Reproduce exactly the line with "destruct (remap q" and all the lines beneath it, stopping only at the end of the material.

━━━━━━

Lemma remap_holds p0 a h q mi mmap p q' ret p' :
  holds p0 a h q p → queue_apart q (pr_maps p0) → match mmap with inr m => pr_maps p0 !! m = None ∧ mi_size mi ≠ 0 | inl _ => True end →
  remap q mi mmap p = (q', ret, p') → holds p0 a h q' p' ∧ queue_apart q' (pr_maps p0).
Proof.
  unfold holds, queue_apart, maps_of, remap. intros -> Hq Hm.
  set (p1 := from_option _ id (u_queue q) _).
  assert (Hp1 : p1 = Proc ({[ a ]} ∪ pr_heap p0) (pr_maps p0) ({[ h ]} ∪ pr_kobjs p0)).
  { unfold p1. destruct q as [[x|] ?]; [|done]. by apply (munmap_mapped _ _ (pr_maps p0)); [apply Hq|]. }
  rewrite Hp1. destruct mmap; intros [= <- _ <-]; done.
Qed.

(** The object and the buffer are given back. *)
Lemma release_holds p0 a h q p :
  a ∉ pr_heap p0 → h ∉ pr_kobjs p0 → queue_apart q (pr_maps p0) → holds p0 a h q p →
  do_free a (unmap_queue q (k_destroy h p)) = p0.
Proof.
  intros Ha Hh Hq ->. rewrite (unmap_maps q _ (pr_maps p0)) by done.
  apply proc_eq; cbn; [|done|]; set_solver.
Qed.

(** A sequence of resizes, each with what the kernel and mmap return. *)
Fixpoint resizes (cq : user_cq) (l : list ((Z + mmap_info) * (Z + Z))) (p : proc) : user_cq * proc :=
  match l with
  | [] => (cq, p)
  | (cmd, mmap) :: l => let '(cq, _, p) := rxe_resize_cq cq cmd mmap p in resizes cq l p
  end.

(** What mmap returns is not in use, and the kernel returns no empty buffer. *)
Definition resize_env (p0 : proc) (e : (Z + mmap_info) * (Z + Z)) : Prop :=
  match e with
  | (inr mi, inr m) => pr_maps p0 !! m = None ∧ mi_size mi ≠ 0
  | _ => True
  end.

Lemma resizes_hold p0 l : ∀ cq p,
  Forall (resize_env p0) l → holds p0 (ucq_ptr cq) (ucq_handle cq) (ucq_queue cq) p → queue_apart (ucq_queue cq) (pr_maps p0) →
  let '(cq', p') := resizes cq l p in
  ucq_ptr cq' = ucq_ptr cq ∧ ucq_handle cq' = ucq_handle cq ∧
  holds p0 (ucq_ptr cq') (ucq_handle cq') (ucq_queue cq') p' ∧ queue_apart (ucq_queue cq') (pr_maps p0).
Proof.
  induction l as [|[cmd mmap] l IH]; intros cq p Hl Hh Hq; [done|]. apply Forall_cons_1 in Hl as [He Hl].
  cbn [resizes]. destruct cmd as [err|mi]; cbn [rxe_resize_cq]; [by apply IH|].
  destruct (remap (ucq_queue cq) mi mmap p) as [[q' ret] p'] eqn:E.
  destruct (remap_holds _ _ _ _ _ _ _ _ _ _ Hh Hq He E) as [Hh' Hq'].
  exact (IH (UserCq (ucq_ptr cq) (ucq_handle cq) q') p' Hl Hh' Hq').
Qed.

(** ** Claims *)

(** C39: a completion queue of a process, from its creation to its end. If the
    creation fails, wherever it does, the process holds what it held before; if
    it succeeds, then after any sequence of resizes, including those in which the
    new buffer cannot be mapped, destroying the queue gives back its memory, its
    mapping and the object of the kernel, and nothing else. *)
Theorem user_cq_restored malloc cmd mmap l p :
  match malloc with Some a => a ∉ pr_heap p | None => True end →
  match cmd with inr (h, mi) => h ∉ pr_kobjs p ∧ mi_size mi ≠ 0 | inl _ => True end →
  match mmap with Some m => pr_maps p !! m = None | None => True end →
  Forall (resize_env p) l →
  match rxe_create_cq malloc cmd mmap true p with
  | (None, p') => p' = p
  | (Some cq, p') => let '(cq', p'') := resizes cq l p' in rxe_destroy_cq cq' 0 p'' = (0, p)
  end.
Proof.
  intros Ha Hc Hm Hl. destruct malloc as [a|]; [|done]. unfold rxe_create_cq.
  destruct cmd as [err|[h mi]]; [apply proc_eq; cbn; done || set_solver|]. destruct Hc as [Hh Hs].
  destruct mmap as [m|]; [|apply proc_eq; cbn; done || set_solver].
  pose proof (resizes_hold p l (UserCq a h (UserQueue (Some m) mi)) (do_mmap m (mi_size mi) (k_create h (do_malloc a p))) Hl) as H.
  destruct (resizes _ _ _) as [cq' p'']. destruct H as (E1 & E2 & H3 & H4); [done|done|]. cbn in E1, E2.
  unfold rxe_destroy_cq. cbn [negb Z.eqb]. f_equal. rewrite E1, E2 in *. by apply release_holds.
Qed.

(** Created, resized once with success and once without, destroyed. *)
Lemma user_cq_restored_witness :
  let p := Proc {[ 5 ]} {[ 4096 := 640 ]} {[ 1 ]} in
  match rxe_create_cq (Some 6) (inr (2, MmapInfo 0 1408)) (Some 8192) true p with
  | (None, p') => p' = p
  | (Some cq, p') =>
      let '(cq', p'') := resizes cq [(inr (MmapInfo 8192 2048), inr 8192); (inr (MmapInfo 12288 4096), inl 12)] p' in
      rxe_destroy_cq cq' 0 p'' = (0, p)
  end.
Proof.
  intros p. apply (user_cq_restored (Some 6) (inr (2, MmapInfo 0 1408)) (Some 8192)
    [(inr (MmapInfo 8192 2048), inr 8192); (inr (MmapInfo 12288 4096), inl 12)] p).
  - unfold p. cbn. set_solver.
  - unfold p. cbn. split; [set_solver|done].
  - reflexivity.
  - repeat constructor; done.
Defined.

(** C40: a queue pair of a process. If its creation fails, with the memory, in the
    kernel, or at the mapping of either queue, the process holds what it held
    before; if it succeeds, both queues are mapped (the send queue alone, with a
    shared receive queue), and destroying the queue pair restores the process. *)
Theorem user_qp_restored malloc has_srq cmd mmap_rq mmap_sq p :
  match malloc with Some a => a ∉ pr_heap p | None => True end →
  match cmd with inr (h, rq_mi, sq_mi) => h ∉ pr_kobjs p ∧ mi_size rq_mi ≠ 0 ∧ mi_size sq_mi ≠ 0 | inl _ => True end →
  match mmap_rq with Some m => pr_maps p !! m = None | None => True end →
  match mmap_sq with Some m => pr_maps p !! m = None ∧ mmap_rq ≠ Some m | None => True end →
  match rxe_create_qp malloc has_srq cmd mmap_rq mmap_sq true p with
  | (None, p') => p' = p
  | (Some qp, p') => u_queue (uqp_sq qp) = mmap_sq ∧ u_queue (uqp_rq qp) = (if has_srq then None else mmap_rq) ∧
      pr_maps p' = maps_of (uqp_sq qp) (maps_of (uqp_rq qp) (pr_maps p)) ∧ rxe_destroy_qp qp 0 p' = (0, p)
  end.
Proof.
  intros Ha Hc Hr Hs. destruct malloc as [a|]; [|done]. unfold rxe_create_qp.
  destruct cmd as [err|[[h rq_mi] sq_mi]]; [apply proc_eq; cbn; done || set_solver|]. destruct Hc as (Hh & Hs1 & Hs2).
  set (p1 := k_create h (do_malloc a p)).
  assert (Hend : ∀ q p2, queue_apart q (pr_maps p) → holds p a h q p2 → do_free a (undo_create true h (unmap_queue q p2)) = p).
  { intros q p2 Hq E. rewrite E, (unmap_maps q _ (pr_maps p)) by done. apply proc_eq; cbn; [|done|]; set_solver. }
  assert (Hboth : ∀ rq m, queue_apart rq (pr_maps p) → pr_maps p !! m = None → u_queue rq ≠ Some m →
    let sq := UserQueue (Some m) sq_mi in
    let p3 := Proc ({[ a ]} ∪ pr_heap p) (maps_of sq (maps_of rq (pr_maps p))) ({[ h ]} ∪ pr_kobjs p) in
    rxe_destroy_qp (UserQpObj a h rq sq) 0 p3 = (0, p)).
  { intros rq m Hq Hm Hne. unfold rxe_destroy_qp. cbn -[unmap_queue maps_of]. f_equal.
    rewrite (unmap_maps rq _ (<[m := mi_size sq_mi]> (pr_maps p))).
    - rewrite (unmap_maps (UserQueue (Some m) sq_mi) _ (pr_maps p)); [|done|done]. apply proc_eq; cbn; [|done|]; set_solver.
    - destruct rq as [[x|] mi]; [|done]. cbn in *. rewrite lookup_insert_ne by congruence. done.
    - destruct rq as [[x|] mi]; [|done]. cbn in *. rewrite insert_insert_ne by congruence. done. }
  destruct has_srq; [|destruct mmap_rq as [mr|]].
  all: destruct mmap_sq as [ms|]; try (destruct Hs as [Hs Hne]).
  - split; [done|]. split; [done|]. split; [done|]. by apply (Hboth (UserQueue None (MmapInfo 0 0)) ms).
  - by apply Hend.
  - split; [done|]. split; [done|]. split; [done|]. apply (Hboth (UserQueue (Some mr) rq_mi) ms); [done|done|]. cbn. congruence.
  - by apply Hend.
  - apply (Hend (UserQueue None (MmapInfo 0 0))); done.
  - apply (Hend (UserQueue None (MmapInfo 0 0))); done.
Qed.

(** The send queue cannot be mapped. *)
Lemma user_qp_restored_witness :
  let p := Proc {[ 5 ]} {[ 4096 := 640 ]} {[ 1 ]} in
  (rxe_create_qp (Some 6) false (inr (2, MmapInfo 0 1408, MmapInfo 4096 2048)) (Some 8192) None true p).2 = p.
Proof.
  intros p. refine (user_qp_restored (Some 6) false (inr (2, MmapInfo 0 1408, MmapInfo 4096 2048)) (Some 8192) None p _ _ _ _).
  - unfold p. cbn. set_solver.
  - unfold p. cbn. split; [set_solver|done].
  - reflexivity.
  - exact I.
Defined.

(** ** Shared receive queues *)

(** The same for a shared receive queue: created, changed once in whatever way,
    destroyed. *)
Lemma user_srq_restored malloc cmd mmap max_sge max_wr cmd2 mmap2 p :
  match malloc with Some a => a ∉ pr_heap p | None => True end →
  match cmd with inr (h, mi) => h ∉ pr_kobjs p ∧ mi_size mi ≠ 0 | inl _ => True end →
  match mmap with Some m => pr_maps p !! m = None | None => True end → resize_env p (cmd2, mmap2) →
  match rxe_create_srq malloc cmd mmap true max_sge p with
  | (None, p') => p' = p
  | (Some srq, p') => let '(srq', _, p'') := rxe_modify_srq srq max_wr cmd2 mmap2 p' in rxe_destroy_srq srq' 0 p'' = (0, p)
  end.
Proof.
  intros Ha Hc Hm Hl. destruct malloc as [a|]; [|done]. unfold rxe_create_srq.
  destruct cmd as [err|[h mi]]; [apply proc_eq; cbn; done || set_solver|]. destruct Hc as [Hh Hs].
  destruct mmap as [m|]; [|apply proc_eq; cbn; done || set_solver].
  set (q := UserQueue (Some m) mi). set (p1 := do_mmap m (mi_size mi) (k_create h (do_malloc a p))).
  assert (Hq : queue_apart q (pr_maps p)) by done. assert (H1 : holds p a h q p1) by done.
  unfold rxe_modify_srq, rxe_destroy_srq. cbn [usrq_queue usrq_ptr usrq_handle usrq_max_sge Z.eqb].
  destruct cmd2 as [err|mi2]; [f_equal; by apply release_holds|]. destruct max_wr; [|f_equal; by apply release_holds].
  destruct (remap q mi2 mmap2 p1) as [[q' ret] p'] eqn:E. destruct (remap_holds _ _ _ _ _ _ _ _ _ _ H1 Hq Hl E) as [H2 Hq2].
  cbn [usrq_queue usrq_ptr usrq_handle]. f_equal. by apply release_holds.
Qed.

(** ** Address handles *)

(** The address vector of the library is the one the kernel would make, for a
    route with a global header through the port the attributes name. *)
Lemma user_ah_same `{Params} a h attr p s ah p' :
  flag_set (ah_ah_flags attr) IB_AH_GRH = true → rxe_create_ah (Some a) attr (inr h) p = (Some ah, p') →
  rxe_av_from_attr (ah_port_num attr) attr s = Some ((ah.2, Ok tt), s).
Proof.
  intros Hg. unfold rxe_create_ah, rxe_av_from_attr, init_av, mbind, eng_bind, get_dev, gets. rewrite Hg. cbn [negb andb].
  destruct (rdma_link_local_addr (ah_dgid_prefix attr)) eqn:El; [|destruct (rdma_is_multicast_addr _ _) eqn:Em; [|done]].
  all: intros [= <- <-]; cbn; rewrite El, ?Em; by destruct attr.
Qed.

━━━━━━

### TASK OUTPUT
  destruct (remap q mi2 mmap2 p1) as [[q' ret] p'] eqn:E. destruct (remap_holds _ _ _ _ _ _ _ _ _ _ H1 Hq Hl E) as [H2 Hq2].
  cbn [usrq_queue usrq_ptr usrq_handle]. f_equal. by apply release_holds.
Qed.

(** ** Address handles *)

(** The address vector of the library is the one the kernel would make, for a
    route with a global header through the port the attributes name. *)
Lemma user_ah_same `{Params} a h attr p s ah p' :
  flag_set (ah_ah_flags attr) IB_AH_GRH = true → rxe_create_ah (Some a) attr (inr h) p = (Some ah, p') →
  rxe_av_from_attr (ah_port_num attr) attr s = Some ((ah.2, Ok tt), s).
Proof.
  intros Hg. unfold rxe_create_ah, rxe_av_from_attr, init_av, mbind, eng_bind, get_dev, gets. rewrite Hg. cbn [negb andb].
  destruct (rdma_link_local_addr (ah_dgid_prefix attr)) eqn:El; [|destruct (rdma_is_multicast_addr _ _) eqn:Em; [|done]].
  all: intros [= <- <-]; cbn; rewrite El, ?Em; by destruct attr.
Qed.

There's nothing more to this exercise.